I can see this one not having a satisfying answer, but anyway: what do you think is the best way of saying "Be cool" in Hebrew? The closest I can think of is תירגע but that is still way off, in terms of the exact meaning the phrase carries.
There are a few slightly different meanings this carries, but I'm mostly interested in a translation for number one.
1) "Be cool! Don't rush things' (subtext:act like you're in control and don't care)
2) "Be cool, don't snitch on us".
3) "Be cool, don't get angry".
4) "Be cool, don't get hotheaded, don't be loud".

(3 and 4 are almost interchangeable, 2 and 1 aren't)


----------



## AlonVi

the only translation i can think of for number one is "תהיה רגוע " or " תהיה שלו " as you said, or if to change the translation a bit but keeping the meaning same then - " קח את הזמן, אל תמהר ".
so no, there is no better translation for that one, at least not one i can think of . That's why we also say " תהיה קול ". i believe it won't sound weird at all at most cases, especielly coming from a non-native..


----------



## airelibre

Ok, thanks for your suggestions. I think they sound fairly good but it's also good to hear that "cool" is well known.


----------



## Carrot Ironfoundersson

> 1) "Be cool!
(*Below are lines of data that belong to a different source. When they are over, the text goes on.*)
(** The manager object.  The registered change callback is a closure
    of the caller; it is named by a handle, and [fired] logs the
    handles invoked so far, oldest first. *)
Record LiveSelectionManager := {
  currentSelection : option LiveSelection;
  onChangeCallback : option nat;
  fired : list nat
}.

Definition initial : LiveSelectionManager :=
  {| currentSelection := None; onChangeCallback := None; fired := [] |}.

Definition setOnChangeCallback (m : LiveSelectionManager)
    (callback : option nat) : LiveSelectionManager :=
  {| currentSelection := currentSelection m;
     onChangeCallback := callback;
     fired := fired m |}.

Definition notifyChange (m : LiveSelectionManager) : LiveSelectionManager :=
  match onChangeCallback m with
  | Some cb =>
      {| currentSelection := currentSelection m;
         onChangeCallback := onChangeCallback m;
         fired := fired m ++ [cb] |}
  | None => m
  end.

Definition clearSelection (m : LiveSelectionManager) : LiveSelectionManager :=
  let hadSelection :=
    match currentSelection m with Some _ => true | None => false end in
  let m' := {| currentSelection := None;
               onChangeCallback := onChangeCallback m;
               fired := fired m |} in
  if hadSelection then notifyChange m' else m'.

(** [setSelection(content, sourcePath)]; [now] is [Date.now()]. *)
Definition setSelection (m : LiveSelectionManager) (content : jsstring)
    (sourcePath : option jsstring) (now : Z) : LiveSelectionManager :=
  if JS.falsy content || (JS.length (JS.trim content) =? 0)%Z then
    clearSelection m
  else
    notifyChange
      {| currentSelection :=
           Some {| content := content;
                   sourcePath := sourcePath;
                   timestamp := now |};
         onChangeCallback := onChangeCallback m;
         fired := fired m |}.

Definition hasSelection (m : LiveSelectionManager) : bool :=
  match currentSelection m with Some _ => true | None => false end.

(** [getPreview(maxLength)] *)
Definition getPreview (m : LiveSelectionManager) (maxLength : Z) : jsstring :=
  match currentSelection m with
  | None => []
  | Some sel =>
      let content := content sel in
      if (JS.length content <=? maxLength)%Z then content
      else JS.substring content 0 (maxLength - 3) ++ js "..."
  end.

(** [formatForAPI()] *)
Definition formatForAPI (m : LiveSelectionManager) : jsstring :=
  match currentSelection m with
  | None => []
  | Some sel =>
      let sourcePart :=
        match sourcePath sel with
        | Some p => if JS.falsy p then [] else js " (from " ++ p ++ js ")"
        | None => []
        end in
      js "[Live Selection" ++ sourcePart ++ js "]" ++ [JS.LF] ++ content sel
  end.

(** What the specification says [getPreview] returns for a stored
    [content] and a given [maxLength]. *)
Definition preview_as_specified (content preview : jsstring)
    (maxLength : Z) : Prop :=
  ((JS.length content <= maxLength)%Z -> preview = content) /\
  ((maxLength < JS.length content)%Z ->
     preview = firstn (Z.to_nat (maxLength - 3)) content ++ js "..." /\
     JS.length preview = maxLength).

End LiveSelection.

(* ================================================================== *)
(** ** Arrays, and what the environment supplies                      *)
(* ================================================================== *)

Module Arr.
Section Ops.
Variable A : Type.

(** [a.findIndex(p)]; [None] stands for [-1]. *)
Fixpoint findIndex (p : A -> bool) (l : list A) : option nat :=
  match l with
  | [] => None
  | x :: r =>
      if p x then Some 0%nat
      else match findIndex p r with
           | Some i => Some (S i)
           | None => None
           end
  end.

(** [a.splice(i, 1)] *)
Fixpoint removeAt (i : nat) (l : list A) : list A :=
  match l, i with
  | [], _ => []
  | _ :: r, O => r
  | x :: r, S j => x :: removeAt j r
  end.

(** The element at index [i] replaced by [f] of it: [a[i] = v], and
    a field assignment on the object stored at [a[i]]. *)
Fixpoint updateAt (i : nat) (f : A -> A) (l : list A) : list A :=
  match l, i with
  | [], _ => []
  | x :: r, O => f x :: r
  | x :: r, S j => x :: updateAt j f r
  end.

(** [a.sort(cmp)].  The ECMAScript sort is stable, so for a
    consistent comparator its result is the one computed here:
    [x] is placed before the first later element it does not have
    to follow. *)
Fixpoint insert (cmp : A -> A -> Z) (x : A) (l : list A) : list A :=
  match l with
  | [] => [x]
  | y :: r =>
      if (cmp x y <=? 0)%Z then x :: y :: r
      else y :: insert cmp x r
  end.

Fixpoint sort (cmp : A -> A -> Z) (l : list A) : list A :=
  match l with
  | [] => []
  | x :: r => insert cmp x (sort cmp r)
  end.
End Ops.
End Arr.

Module Env.
(** Decimal rendering of an integer, as in a template literal. *)
Definition decimal (n : Z) : jsstring :=
  js (NilZero.string_of_int (Z.to_int n)).

(** [generateId()]: [`${Date.now()}-${Math.random().toString(36).substring(2, 11)}`],
    from the clock reading [now] and the random suffix [rnd]. *)
Definition generateId (now : Z) (rnd : jsstring) : jsstring :=
  decimal now ++ js "-" ++ rnd.
End Env.

(* ================================================================== *)
(** ** types.ts                                                       *)
(* ================================================================== *)

Inductive ProviderType := openai | anthropic | custom.

Module AIProvider.
Record t := {
  id : jsstring;
  name : jsstring;
  baseUrl : jsstring;
  apiKey : jsstring;
  enabled : bool;
  type : ProviderType
}.
End AIProvider.

Module AIModel.
Record t := {
  id : jsstring;
  name : jsstring;
  providerId : jsstring;
  modelIdentifier : jsstring;
  isDefault : bool
}.

Definition with_isDefault (b : bool) (m : t) : t :=
  {| id := id m; name := name m; providerId := providerId m;
     modelIdentifier := modelIdentifier m; isDefault := b |}.
End AIModel.

Inductive Role := user | assistant | system.

Module ChatMessage.
Record t := {
  id : jsstring;
  role : Role;
  content : jsstring;
  timestamp : Z;
  modelId : option jsstring
}.
End ChatMessage.

Inductive ContextType := file | folder | selection.

Module ContextItem.
Record t := {
  id : jsstring;
  type : ContextType;
  path : option jsstring;
  content : jsstring;
  displayName : jsstring
}.
End ContextItem.

Module ChatSession.
Record t := {
  id : jsstring;
  messages : list ChatMessage.t;
  contextItems : list ContextItem.t;
  currentModelId : jsstring;
  createdAt : Z;
  updatedAt : Z
}.
End ChatSession.

Module PluginSettings.
Record t := {
  providers : list AIProvider.t;
  models : list AIModel.t;
  currentSessionId : option jsstring;
  sessions : list ChatSession.t;
  maxHistorySize : Z;
  streamingEnabled : bool
}.

Definition with_providers (l : list AIProvider.t) (s : t) : t :=
  {| providers := l; models := models s;
     currentSessionId := currentSessionId s; sessions := sessions s;
     maxHistorySize := maxHistorySize s;
     streamingEnabled := streamingEnabled s |}.

Definition with_models (l : list AIModel.t) (s : t) : t :=
  {| providers := providers s; models := l;
     currentSessionId := currentSessionId s; sessions := sessions s;
     maxHistorySize := maxHistorySize s;
     streamingEnabled := streamingEnabled s |}.
End PluginSettings.

(* ================================================================== *)
(** ** constants.ts                                                   *)
(* ================================================================== *)

Module Constants.
Definition DEFAULT_SETTINGS : PluginSettings.t :=
  {| PluginSettings.providers := [];
     PluginSettings.models := [];
     PluginSettings.currentSessionId := None;
     PluginSettings.sessions := [];
     PluginSettings.maxHistorySize := 50;
     PluginSettings.streamingEnabled := true |}.

Definition MAX_SESSIONS : nat := 10.
End Constants.

(* ================================================================== *)
(** ** settings/validation.ts                                         *)
(* ================================================================== *)

Module Validation.

(** [!field || field.trim() === ''] on an optional string field. *)
Definition missing (field : option jsstring) : bool :=
  match field with
  | None => true
  | Some v => JS.falsy v || JS.eqb (JS.trim v) []
  end.

Definition check (field : option jsstring) (message : string)
    : list jsstring :=
  if missing field then [js message] else [].

Record ValidationResult := { valid : bool; errors : list jsstring }.

Definition result (errors : list jsstring) : ValidationResult :=
  {| valid := (List.length errors =? 0)%nat; errors := errors |}.

(** [validateProvider(provider: Partial<AIProvider>)] *)
Definition validateProvider (name baseUrl apiKey : option jsstring)
    : ValidationResult :=
  result (check name "Provider name is required"
          ++ check baseUrl "Base URL is required"
          ++ check apiKey "API key is required").

(** [validateModel(model: Partial<AIModel>)] *)
Definition validateModel (name providerId modelIdentifier : option jsstring)
    : ValidationResult :=
  result (check name "Model name is required"
          ++ check providerId "Provider ID is required"
          ++ check modelIdentifier "Model identifier is required").

End Validation.

(* ================================================================== *)
(** ** settings/settings-manager.ts                                   *)
(* ================================================================== *)

Module Settings.
Import PluginSettings.

(** The manager's [settings] object.  Every entry of [providers] and
    [models] is an object of its own: [addModel], [updateModel] and
    their provider counterparts store freshly built objects, so an
    in-place assignment to a field of one entry is the update of that
    entry alone. *)
Definition state := PluginSettings.t.

Definition initial : state := Constants.DEFAULT_SETTINGS.

Definition hasProviderId (id : jsstring) (p : AIProvider.t) : bool :=
  JS.eqb (AIProvider.id p) id.

Definition hasModelId (id : jsstring) (m : AIModel.t) : bool :=
  JS.eqb (AIModel.id m) id.

Definition getProvider (s : state) (id : jsstring) : option AIProvider.t :=
  find (hasProviderId id) (providers s).

Definition getModel (s : state) (id : jsstring) : option AIModel.t :=
  find (hasModelId id) (models s).

(** The outcome of an add or update: [{success, provider|model, errors}]. *)
Inductive outcome (A : Type) :=
| Success (value : A)
| Failure (errors : list jsstring).
Arguments Failure {A} errors.
(* ===== verification/Prelude.v ===== *)
(** * MultiClaw: a verified model of the durable workflow core

    MultiClaw is a multi-tenant agent server written in Python ([src/src/multiclaw/]).
    Agents run tools on behalf of users, and a run may be interrupted at any point: a
    process dies, a user has to approve a step, another process takes over.  What makes
    this safe is a database-backed workflow engine: runs with leases and fencing tokens,
    approvals, tool executions, append-only checkpoints, Plans, and a recovery service
    that decides from the last checkpoint how to go on.  This library models that engine,
    operation by operation, and proves what it promises.

    ** The program's parts and the files that model them

    - [tenancy/context.py], the identity every operation is scoped by: [Tenancy].
    - [workflow/models.py], statuses, transition tables, records, checkpoint payload
      classes: [WorkflowModels] (vocabulary and records) and [Checkpoint] (payloads);
      [RunLeaseHandle], the lease that a long execution shares: [Continuation].
    - [storage/schema.py], [storage/engine.py], [storage/dialect.py]: [Storage], the tables
      as finite maps with their primary keys, UNIQUE, CHECK and foreign keys, the
      transaction, and the environment (clock, uuid4, sha256).
    - [workflow/recovery.py], the codec part: [Json] (the canonical printer and a parser of
      [json.loads]) and [Checkpoint] (encoding, decoding, scope checks).
    - [storage/repositories/workflow.py], every method: [WorkflowRepository].  A method is
      a computation in the exception-state monad over the database; [SELECT ... FOR UPDATE],
      guarded [UPDATE] and [rowcount] are written out.
    - [workflow/coordinator.py], every operation with its transaction: [WorkflowCoordinator]
      (a [co_] prefix marks the operations whose names the repository has too).
    - [workflow/recovery.py], [RecoveryService]: [Recovery].
    - [planner/models.py] and [planner/validation.py]: [PlanValidation] (drafts, limits,
      dependency order, credential scan, digests), [Regex] (the matcher of the regular
      expressions that the scan uses), [Records] (the stored Plan aggregate), [PlanRecords]
      (when a step is ready, and the interface [PlanReader] of the Plan repository).
    - [storage/repositories/plans.py], [PlanRepository]: [PlanStorage] (the constraints of
      the Plan tables and the inserts), [PlanReading] (hydration, the integrity check and
      [get]), [PlanRepository] (creating and revising), [PlanDecisions] (decisions, the
      revision claims of a transaction, and the unit of work of [storage/uow.py]),
      [PlanAttempts] (step attempts under a lease, round accounting, and the instance
      [plan_repository] of [PlanReader]).  [Collections] holds what is shared about sorted
      lists and dictionaries.
    - [storage/repositories/memory.py] and [memory/models.py], the entries of sessions and
      of long-term memory: [MemoryRepository].
    - [planner/models.py], the result documents of steps: [PlanResults] (their JSON form,
      reader and writer).
    - [planner/policy.py] and [planner/generator.py]: [PlanGenerator], whether a goal needs
      a Plan, and the making of drafts with their one repair.  The language model is a
      function from requests to answers.
    - [planner/service.py]: [PlanService], the first version of a Plan, revisions by the
      user and after a failure, and decisions.
    - [workflow/continuation.py]: [Continuation], storing assistant output and tool results.
    - [planner/execution.py]: [PlanExecution] (selecting and starting steps, verifying the
      stored results, reuse across versions, recording results) and [PlanLoop] (the loop,
      cancellation, revision after a failure, the final summary, recovery).
    - [tools/base.py], [tools/registry.py], [governance/permission.py],
      [governance/models.py], [governance/audit.py], the execution guard of
      [governance/sandbox/execution_guard.py] and [events/bus.py]: [Tools].
    - [tools/scheduler.py], [CoreToolScheduler]: [Scheduler], a durable call of a tool from
      its validation to its recorded result, calls without a run, requests for approval,
      and the repetition of interrupted executions.
    - [workflow/recovery.py], [WorkflowRecoveryWorker] and
      [RuntimeRecoveryContinuationService]: [RecoveryWorker], the search for runs that nobody
      works on, taking one over, and carrying out what the recovery service decided, with the
      scheduler, the execution of Plans and the agent.
    - [runtime/models.py], the runtime of a tenant, its run counters and leases, and its
      closing, with the counters that [runtime/factory.py] gives it: [TenantRuntime].
      [runtime/pool.py]: [RuntimePool], each call of the pool as a process that runs from one
      point where it may be suspended to the next, so that calls interleave.
    - [events/types.py] and [events/router.py]: [Events].  [security/redaction.py]:
      [Redaction].

    The components call each other as in the source: the coordinator opens a transaction
    and calls the repository; the repository reads and writes the tables; recovery reads
    through the repository, decodes with the codec and takes its lease through the
    coordinator.  The Plan repository is seen by the coordinator and by recovery through
    the type class [PlanReader]; the theorems about them rely on the one law [PlanReads],
    that its readers change nothing, and [plan_repository_reads] discharges it.

    ** How behaviour is modelled

    An operation that may raise is a computation [stM] (this file): it maps a world to a
    value or an exception, and the world it leaves.  A transaction puts the database back
    when its body raises.  The world is the database with the position in the streams of
    clock readings and of fresh identifiers; both streams and the digest are fields of the
    class [Env], arbitrary functions in every theorem, so that nothing depends on what the
    clock says or on the digest, except where a theorem asks for a digest without
    collisions.  A Python [str] is the byte string of its UTF-8 encoding.  Integers are
    unbounded, as in Python.

    [WorkflowSystem] puts the operations together: a [request] is one call of an operation,
    one of [recover], one transaction of the planning service or of the execution of a
    Plan, one write of the memory repository, or one unit of work with any list of calls of
    the Plan repository ([PlanSystem]), and [exec_all] runs any sequence of them.  Since each
    write transaction is atomic, the sequences are the interleavings of any number of
    processes.  Computations of several transactions (the execution of a Plan, the call of
    a tool) have refinement theorems of their own: their effects are those of their
    transactions in a row.  The work of a step, done by an agent, and that of a tool are
    computations that the theorems take as given; they ask of them only that they move the
    database as the engine does, and a tool may do so in the middle of a call, as a
    heartbeat does.

    ** What is proved

    - Against a specification: [WorkflowSpec] states, as a relation between databases, what
      a request may do to each table; [WorkflowRefinement] and [RecoveryRefinement] show
      that every operation moves the database only along it ([engine_refines_spec]).
      [PlanEffects] states the same for the Plan tables, in terms of whole versions, decisions
      and attempts; [PlanRefinement] and [PlanAttemptRefinement] show that the Plan
      repository follows it, and it is one of the effects of [WorkflowSpec].
      [ExecutionRefinement] does it for memory, service, continuation and Plan execution.
      [WorkflowHistory], [WorkflowInvariants], [PlanInvariants] and [PlanHistory] draw the
      consequences.
    - [WorkflowTheorems], on all sequences of requests: a superseded lease never writes
      again; the database stays well formed; the quota of a tenant holds; a run has at most
      one open execution; terminal runs are final; approvals are decided once; results are
      written once; tokens grow; checkpoints are append-only.
    - [OperationTheorems], with [WorkflowOperations] and [CheckpointWriting], on single
      operations: every branch of [acquire_run], [heartbeat] and [decide_approval]; failed
      requests roll back; what [checkpoint] stores decodes to what was given; finishing a
      run seals it; the codec is canonical, authentic and bounded.  One theorem records a
      defect: an execution in [failed_retryable] blocks its run for good.
    - [RecoveryTheorems], with [RecoveryOutcomes]: recovery fails closed, repeats only what
      the recovery strategy of the execution's row allows, and works only on approved
      Plans.
    - [PlanTheorems], with [PlanOrder] and [PlanSpec]: an accepted plan is a topological
      order of its draft within its limits, the ordering loop decides exactly the graphs
      it should, rejections are justified, stored plans validate again unchanged, digests
      identify plans, no accepted text looks like a credential, and an ordered plan never
      stalls.

    - [PlanRepositoryTheorems], with [PlanContent] (what a stored version holds),
      [PlanOutcomes], [PlanCreation] and [PlanRounds]: after any requests every
      Plan reads back as versions that validation accepted; the history is immutable; a
      decision sent again gets its first answer, rebuilt from the history; a run has at
      most one running attempt; a superseded lease commits no Plan work; an attempt starts
      only on a ready step of the approved version within its limits; creating a Plan
      succeeds and reads back; rounds stay within their budget.

    - [ExecutionTheorems], with [ExecutionFacts] (what a verified result is),
      [ExecutionOutcomes], [StoredResults] and [LoopTermination]: executing a Plan follows
      the specification and ends; the next step is the first ready one, with the recorded
      results of its dependencies; a stored result reads back and cannot be altered
      unnoticed; a cancellation seals the run.  Two theorems record defects: a revision
      asked for by a user always raises, and a step that rests on a reused result cannot
      be recorded.
    - [ToolTheorems], with [SchedulerRefinement] (the scheduler follows the specification),
      [ToolFacts] (what a transaction of the scheduler leaves behind, and when a tool is
      called) and [ToolResults] (recorded results): a tool is called only when its call is
      recorded and its run is held and not cancelled; an interrupted execution is repeated
      only when its stored input, its tool and its approval allow it; a reported success is
      on record and reads back; a call without approval stays inside the workspace; an
      approval is good for one call.  One theorem records a defect: a heartbeat during a
      call makes its result impossible to record.
    - [RecoveryWorkerTheorems], with [RecoveryRefinement] (a round of the worker follows
      the specification) and [RecoveryWorkerFacts]: no idle run is overlooked; the worker
      calls itself at most once; a run that cannot go on is sealed.  One theorem records a
      defect: when the last checkpoint of such a run names an execution that has ended,
      it is never sealed.
    - [RuntimeTheorems], with [RuntimePoolFacts] (a counter is the sum of the shares of the
      leases; what a step does, and the invariant of the locks) and
      [RuntimePoolRuns] (evictions and closing), on all interleavings: one call at a time
      works for a tenant; the pool stays within its capacity; what runs is not evicted; a
      closed pool stays empty.  Two theorems record defects: a runtime created while a run
      is running is never evicted, and two acquisitions can block each other for ever.
    - [MemoryTheorems]: what is saved reads back, and the message a Plan was made from is
      never lost.  [Events]: an event reaches exactly the subscribers of its scope.
      [Redaction]: no field with a secret name keeps its value.

    [Scenario], [PlanScenario] and [ToolScenario] are a concrete engine, a Plan with its
    execution, and tools with a round of the recovery worker, on which the theorems are run.

    ** Bounds and fuel

    The JSON parser takes fuel, twice the length of the text plus two: every call consumes a
    character or hands over to a part of the same value; [json_loads_print] shows that it
    suffices for every printed text.  The ordering loop of a draft runs at most one turn
    for each step; [order_loop_spec] shows that nothing is left when it stops.  A repetition
    in a regular expression runs at most once for each character left, since an iteration
    that consumes nothing ends it.  The execution loop takes fuel, one unit for each turn;
    [execution_terminates] shows that the number of stored steps times the limit of
    attempts, plus two, is enough.  The recovery worker takes the depth of its nested calls;
    [repetitions_never_nest] shows that two levels are enough.  Everything else is structural.

    ** Not modelled

    Row locks are no-ops, since transactions are atomic; so is the lock of
    [RunLeaseHandle].  Connection handling is outside; the events of an operation are values
    that it returns or leaves in the execution state.  Which characters outside ASCII are
    word characters is a parameter ([UnicodeData]).  The Plan repository is that of the
    SQLite dialect: the MySQL branches of its two duplicate checks, and a savepoint that
    fails to roll back, are left out.  The ranking of memory queries is left out.  Of a tool
    call, the resolution of paths, case folding and name-based UUIDs are parameters, and a
    timeout is an exception that the tool raises or that comes before its work.  Of the
    recovery worker, the rows of delegated jobs, the runtimes and the sessions that are busy
    are parameters, and the stream of a background run and missing tables are left out.  Of the
    runtime pool, the assembly of a runtime and the success of closing its parts are
    parameters; locks have no queue: any of those who wait may be next.  The background
    runs, the inference limits and the agent loop schedule the operations modelled here with
    queues and streams, and the deletion of accounts, the secrets and the collaboration
    service are other services on the same database; they are left out, as are those of
    the tools that do I/O: network and file access, HTTP handlers, authentication, sandboxes and
    encryption are outside the scope. *)

From stdpp Require Import base gmap strings list fin_maps relations.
Don't rush things' (subtext:act like you're in control and don't care)



If you want something slangy for pretending to be in control, then I'd suggest שחק אותה רגוע


----------



## ystab

1. Can you give another example for that meaning? If you mean by acting cool, so maybe תיראה רגוע or שחק אותה רגוע (more colloquial) would fit. You can also substitute רגוע for נונשלנט (though borrowed). 
2. Here I think most would use תהיה גבר or צא גבר.
3+4. תירגע would fit best.


----------



## airelibre

Carrot Ironfoundersson said:


> If you want something slangy for pretending to be in control, then I'd suggest שחק אותה רגוע



Yeah, thanks. What I find most important about translations (after accuracy) is that they are of the same level of speech. Obviously I can translate "be cool" by what I really mean but that wouldn't be very pleasing to me, because the "slangy" tone gets lost.


----------



## airelibre

ystab said:


> 1. Can you give another example for that meaning? If you mean by acting cool, so maybe תיראה רגוע or שחק אותה רגוע (more colloquial) would fit. You can also substitute רגוע for נונשלנט (though borrowed).
> 2. Here I think most would use תהיה גבר or צא גבר.
> 3+4. תירגע would fit best.



In English, nonchalant has a slightly negative connotation. Eg. He's nonchalant about his work. This sounds like he is lazy. Whereas "He's cool about his work" makes it sound like he is relaxed but in control. Does נונשלנט have that connotation?

שחק אותה רגוע seems a very good option for what I'm looking for.


----------



## ystab

I think in Hebrew, and guys, correct me if I'm wrong, its meaning tends to be more like without (much) worries or without (much) effort, especially if you tell someone to act nonchalantly.


----------



## Stifled

I would go with the following:

1) שחק אותה אדיש, אל תמהר
2) תהייה גבר, אל תלשין עלינו
3) קח את'זה בקלות, אל תתעצבן
4) קח את עצמך בידיים/ שלוט על עצמך/ תתאפס על עצמך, אל תתחמם


----------



## airelibre

Thanks for your suggestions, Stifled!


----------